If a pregnant woman is injured, it is important to monitor not only her vital signs, but also the condition of the fetus. The patient must be taken to the hospital as quickly as possible, since the child may die due to injury and stress.

It is extremely important to thoroughly master resuscitation techniques. Any of us can master them and, if necessary, save a person’s life.

Why is oxygen so important?

Of the total body weight, gray matter occupies only 2%, but at the same time, for full-fledged work, it consumes 20% of all gas entering the body.
Without oxygen, the brain will not be able to do its job. Glucose is needed to perform any activity, such as the neurons that control all body functions. Without oxygen, cells will not be able to produce this substance and subsequently convert it into the necessary energy.

If you deprive the brain of oxygen, the cause of its death will be the inability to nourish the cells, because there simply will not be energy (glucose) for this.

Controversies and theories

Numerous studies have been carried out, the results of which were the statement that the human brain continues to function for 4-6 minutes after the death of the body. Many scientists have argued about how a person sees and relates to his own death and still cannot come to a common conclusion.

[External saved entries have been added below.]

(* ===== verification/Grants.v ===== *)
(** Privileges (app/src/principal: user_privilege.rs, user_grant.rs): the types of
    privileges and their sets, the objects they are granted on, and the grants of a
    user or a role. *)

From stdpp Require Import base countable strings gmap numbers list.
From S2P Require Import Prelude RustStr MetaTypes AppKeys.
Local Open Scope N_scope.

(** ** Libraries *)

(** [enumflags2]: sets of the values of an enum [T], whose discriminants are
    [disc].  [flags_has] is [contains] of one value; [flags_collect] is
    [FromIterator]. *)
Class EnumFlags (T : Type) (disc : T → N) := {
  BitFlags : Type;
  flags_eq_dec :: EqDecision BitFlags;
  flags_empty : BitFlags;
  flags_of : T → BitFlags;
  flags_or : BitFlags → BitFlags → BitFlags;
  flags_contains : BitFlags → BitFlags → bool;
  flags_iter : BitFlags → list T;
  flags_collect : list T → BitFlags;
  flags_bits : BitFlags → N;
  flags_from_bits_truncate : N → BitFlags;
}.
Definition flags_has {T disc} `{!EnumFlags T disc} (a : BitFlags) (p : T) : bool := flags_contains a (flags_of p).

(** What its documentation says: the sets with their bits. *)
Class EnumFlagsLaws (T : Type) (disc : T → N) `{!EnumFlags T disc} : Prop := {
  flags_ext (a b : BitFlags) : (∀ p, flags_has a p = flags_has b p) → a = b;
  flags_contains_spec (a b : BitFlags) :
    flags_contains a b = true ↔ ∀ p, flags_has b p = true → flags_has a p = true;
  has_empty p : flags_has flags_empty p = false;
  has_of p q : flags_has (flags_of p) q = true ↔ p = q;
  has_or a b p : flags_has (flags_or a b) p = flags_has a p || flags_has b p;
  flags_iter_spec a p : p ∈ flags_iter a ↔ flags_has a p = true;
  has_collect l p : flags_has (flags_collect l) p = true ↔ p ∈ l;
  bits_has a p : flags_has a p = true ↔ N.land (flags_bits a) (disc p) = disc p;
  bits_fits a : flags_bits a < u64_mod;
  bits_roundtrip a : flags_from_bits_truncate (flags_bits a) = a;
}.

(** The order in which a hash set is iterated is unspecified. *)
Class HashOrder := { hash_iter : gset string → list string }.
Class HashOrderLaws (h : HashOrder) : Prop := { hash_iter_elements : ∀ X, hash_iter X ≡ₚ elements X }.

(** ** Privileges (user_privilege.rs) *)

Inductive UserPrivilegeType :=
| Priv_Usage | Priv_Select | Priv_Insert | Priv_Update | Priv_Delete | Priv_Create | Priv_Drop | Priv_Alter
| Priv_Super | Priv_CreateUser | Priv_CreateRole | Priv_Grant | Priv_CreateStage | Priv_DropRole | Priv_DropUser
| Priv_CreateDataMask | Priv_Ownership | Priv_Read | Priv_Write | Priv_CreateDatabase | Priv_CreateWarehouse
| Priv_Set.

#[export] Instance UserPrivilegeType_eq_dec : EqDecision UserPrivilegeType.
Proof. solve_decision. Defined.

(** The discriminants, [1 << shift]. *)
Definition privilege_shift (p : UserPrivilegeType) : N :=
  match p with
  | Priv_Usage => 0 | Priv_Select => 2 | Priv_Insert => 3 | Priv_Update => 5 | Priv_Delete => 6
  | Priv_Create => 1 | Priv_Drop => 7 | Priv_Alter => 8 | Priv_Super => 9 | Priv_CreateUser => 10
  | Priv_CreateRole => 11 | Priv_Grant => 12 | Priv_CreateStage => 13 | Priv_DropRole => 14
  | Priv_DropUser => 15 | Priv_CreateDataMask => 16 | Priv_Ownership => 17 | Priv_Read => 18
  | Priv_Write => 19 | Priv_CreateDatabase => 20 | Priv_CreateWarehouse => 21 | Priv_Set => 4
  end.
Definition privilege_value (p : UserPrivilegeType) : N := N.shiftl 1 (privilege_shift p).

Abbreviation PrivilegeFlags := (EnumFlags UserPrivilegeType privilege_value).

(** ** Objects (user_grant.rs) *)

Inductive GrantObject :=
| Grant_Global
| Grant_Database (cat db : string)
| Grant_DatabaseById (cat : string) (db : N)
| Grant_Table (cat db table : string)
| Grant_TableById (cat : string) (db table : N)
| Grant_UDF (udf : string)
| Grant_Stage (stage : string)
| Grant_Warehouse (w : string).

#[export] Instance GrantObject_eq_dec : EqDecision GrantObject.
Proof. solve_decision. Defined.

(** [GrantObject::contains]. *)
Definition object_contains (self object : GrantObject) : bool :=
  match self, object with
  | Grant_Global, _ => true
  | Grant_Database _ _, Grant_Global => false
  | Grant_Database lcat ldb, Grant_Database rcat rdb => bool_decide (lcat = rcat) && bool_decide (ldb = rdb)
  | Grant_DatabaseById lcat ldb, Grant_DatabaseById rcat rdb => bool_decide (lcat = rcat) && (ldb =? rdb)
  | Grant_DatabaseById lcat ldb, Grant_TableById rcat rdb _ => bool_decide (lcat = rcat) && (ldb =? rdb)
  | Grant_Database lcat ldb, Grant_Table rcat rdb _ => bool_decide (lcat = rcat) && bool_decide (ldb = rdb)
  | Grant_Table lcat lhs_db lhs_table, Grant_Table rcat rhs_db rhs_table =>
      bool_decide (lcat = rcat) && bool_decide (lhs_db = rhs_db) && bool_decide (lhs_table = rhs_table)
  | Grant_TableById lcat lhs_db lhs_table, Grant_TableById rcat rhs_db rhs_table =>
      bool_decide (lcat = rcat) && (lhs_db =? rhs_db) && (lhs_table =? rhs_table)
  | Grant_Table _ _ _, _ => false
  | Grant_Stage lstage, Grant_Stage rstage => bool_decide (lstage = rstage)
  | Grant_UDF udf, Grant_UDF rudf => bool_decide (udf = rudf)
  | Grant_Warehouse w, Grant_Warehouse rw => bool_decide (w = rw)
  | _, _ => false
  end.

Definition object_catalog (o : GrantObject) : option string :=
  match o with
  | Grant_Global | Grant_Stage _ | Grant_UDF _ | Grant_Warehouse _ => None
  | Grant_Database cat _ | Grant_DatabaseById cat _ => Some cat
  | Grant_Table cat _ _ | Grant_TableById cat _ _ => Some cat
  end.

(** [convert_to_grant_obj] (role_mgr.rs). *)
Definition convert_to_grant_obj (owner_obj : OwnershipObject) : GrantObject :=
  match owner_obj with
  | OwnDatabase catalog_name db_id => Grant_DatabaseById catalog_name db_id
  | OwnTable catalog_name db_id table_id => Grant_TableById catalog_name db_id table_id
  | OwnStage name => Grant_Stage name
  | OwnUDF name => Grant_UDF name
  | OwnWarehouse id => Grant_Warehouse id
  end.

Section grants.
Context {fl : PrivilegeFlags} {ho : HashOrder}.

(** A [UserPrivilegeSet] is its flags. *)
Abbreviation UserPrivilegeSet := BitFlags.

(** [make_bitflags!]. *)
Definition make_bitflags (l : list UserPrivilegeType) : BitFlags := foldr (λ p a, flags_or (flags_of p) a) flags_empty l.

Definition ALL_PRIVILEGES : BitFlags := make_bitflags
  [Priv_Create; Priv_Select; Priv_Insert; Priv_Update; Priv_Delete; Priv_Drop; Priv_Alter; Priv_Super;
   Priv_CreateUser; Priv_DropUser; Priv_CreateRole; Priv_DropRole; Priv_Grant; Priv_CreateStage; Priv_Set;
   Priv_CreateDataMask; Priv_Ownership; Priv_Read; Priv_Write; Priv_CreateDatabase; Priv_CreateWarehouse].

Definition available_privileges_on_table (available_ownership : bool) : UserPrivilegeSet :=
  let tab_privs := make_bitflags
    [Priv_Create; Priv_Update; Priv_Select; Priv_Insert; Priv_Delete; Priv_Drop; Priv_Alter; Priv_Grant] in
  if available_ownership then flags_or tab_privs (make_bitflags [Priv_Ownership]) else tab_privs.
Definition available_privileges_on_database (available_ownership : bool) : UserPrivilegeSet :=
  available_privileges_on_table available_ownership.
Definition available_privileges_on_stage (available_ownership : bool) : UserPrivilegeSet :=
  if available_ownership then make_bitflags [Priv_Read; Priv_Write; Priv_Ownership]
  else make_bitflags [Priv_Read; Priv_Write].
Definition available_privileges_on_warehouse (available_ownership : bool) : UserPrivilegeSet :=
  if available_ownership then make_bitflags [Priv_Usage; Priv_Ownership] else make_bitflags [Priv_Usage].
Definition available_privileges_on_udf (available_ownership : bool) : UserPrivilegeSet :=
  if available_ownership then make_bitflags [Priv_Usage; Priv_Ownership] else make_bitflags [Priv_Usage].
Definition available_privileges_on_global : UserPrivilegeSet :=
  let database_privs := available_privileges_on_database false in
  let stage_privs_without_ownership := available_privileges_on_stage false in
  let udf_privs_without_ownership := available_privileges_on_udf false in
  let wh_privs_without_ownership := available_privileges_on_warehouse false in
  let privs := make_bitflags
    [Priv_Usage; Priv_Super; Priv_CreateUser; Priv_DropUser; Priv_CreateRole; Priv_DropRole; Priv_CreateDatabase;
     Priv_Grant; Priv_CreateDataMask; Priv_CreateWarehouse] in
  flags_or (flags_or (flags_or (flags_or database_privs privs) stage_privs_without_ownership)
    wh_privs_without_ownership) udf_privs_without_ownership.

(** [GrantObject::available_privileges]. *)
Definition available_privileges (o : GrantObject) (available_ownership : bool) : UserPrivilegeSet :=
  match o with
  | Grant_Global => available_privileges_on_global
  | Grant_Database _ _ | Grant_DatabaseById _ _ => available_privileges_on_database available_ownership
  | Grant_Table _ _ _ | Grant_TableById _ _ _ => available_privileges_on_table available_ownership
  | Grant_UDF _ => available_privileges_on_udf available_ownership
  | Grant_Stage _ => available_privileges_on_stage available_ownership
  | Grant_Warehouse _ => available_privileges_on_warehouse available_ownership
  end.

(** ** Entries *)

Record GrantEntry := { ge_object : GrantObject; ge_privileges : BitFlags }.

#[export] Instance GrantEntry_eq_dec : EqDecision GrantEntry.
Proof.
  intros [o a] [o' a']. refine (cast_if_and (decide (o = o')) (decide (a = a'))); congruence.
Defined.

Definition entry_verify_privilege (e : GrantEntry) (object : GrantObject) (privilege : UserPrivilegeType) : bool :=
  if negb (object_contains (ge_object e) object) then false
  else flags_contains (ge_privileges e) (flags_of privilege).
Definition matches_entry (e : GrantEntry) (object : GrantObject) : bool := bool_decide (ge_object e = object).
Definition has_all_available_privileges (e : GrantEntry) : bool :=
  flags_contains (ge_privileges e) (available_privileges (ge_object e) false).

(** ** Sets of grants *)

Record UserGrantSet := { gs_entries : list GrantEntry; gs_roles : gset string }.
Definition grant_set_empty : UserGrantSet := {| gs_entries := []; gs_roles := ∅ |}.

(** [roles]: the set as a vector. *)
Definition roles (s : UserGrantSet) : list string := hash_iter (gs_roles s).

Definition grant_role (role : string) (s : UserGrantSet) : UserGrantSet :=
  {| gs_entries := gs_entries s; gs_roles := {[role]} ∪ gs_roles s |}.
Definition revoke_role (role : string) (s : UserGrantSet) : UserGrantSet :=
  {| gs_entries := gs_entries s; gs_roles := gs_roles s ∖ {[role]} |}.

Definition verify_privilege (s : UserGrantSet) (object : GrantObject) (privilege : UserPrivilegeType) : bool :=
  existsb (λ e, entry_verify_privilege e object privilege) (gs_entries s).

(** The loop over the entries, and whether one changed. *)
Fixpoint grant_entries (object : GrantObject) (privileges : BitFlags) (entries : list GrantEntry)
    (new_entries : list GrantEntry) (changed : bool) : list GrantEntry * bool :=
  match entries with
  | [] => (new_entries, changed)
  | entry :: entries =>
      if matches_entry entry object then
        let entry := {| ge_object := ge_object entry; ge_privileges := flags_or (ge_privileges entry) privileges |} in
        grant_entries object privileges entries (new_entries ++ [entry]) true
      else grant_entries object privileges entries (new_entries ++ [entry]) changed
  end.
Definition grant_privileges (object : GrantObject) (privileges : UserPrivilegeSet) (s : UserGrantSet) : UserGrantSet :=
  let '(new_entries, changed) := grant_entries object privileges (gs_entries s) [] false in
  let new_entries := if (changed : bool) then new_entries
    else new_entries ++ [{| ge_object := object; ge_privileges := privileges |}] in
  {| gs_entries := new_entries; gs_roles := gs_roles s |}.

Definition revoke_entry (object : GrantObject) (privileges : BitFlags) (e : GrantEntry) : GrantEntry :=
  if matches_entry e object then
    {| ge_object := ge_object e;
       ge_privileges := flags_collect (filter (λ p, flags_has privileges p = false) (flags_iter (ge_privileges e))) |}
  else e.
Definition revoke_privileges (object : GrantObject) (privileges : UserPrivilegeSet) (s : UserGrantSet) : UserGrantSet :=
  {| gs_entries := filter (λ e, ge_privileges e ≠ flags_empty) (revoke_entry object privileges <$> gs_entries s);
     gs_roles := gs_roles s |}.

(** [BitOrAssign]. *)
Definition grant_set_or (s other : UserGrantSet) : UserGrantSet :=
  let s := foldl (λ s entry, grant_privileges (ge_object entry) (ge_privileges entry) s) s (gs_entries other) in
  foldl (λ s role, grant_role role s) s (roles other).
End grants.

Some doctors believe that the individual’s mind dies immediately, while others believe that it continues to work indefinitely. Recent testing has shown that after death, the work of the central nervous system does not stop. Therefore, in a state of clinical death, a person can be aware of what happened to him, because consciousness continues to function.

Modern medicine has reached a high level of development. New devices can keep the body in working condition (pumping blood and oxygen) for years. Therefore, a reasonable question arose: how long does the brain live after death, and what can be considered death in general? Its main symptom is the death of neurons, which leads to the loss of the individual’s personality.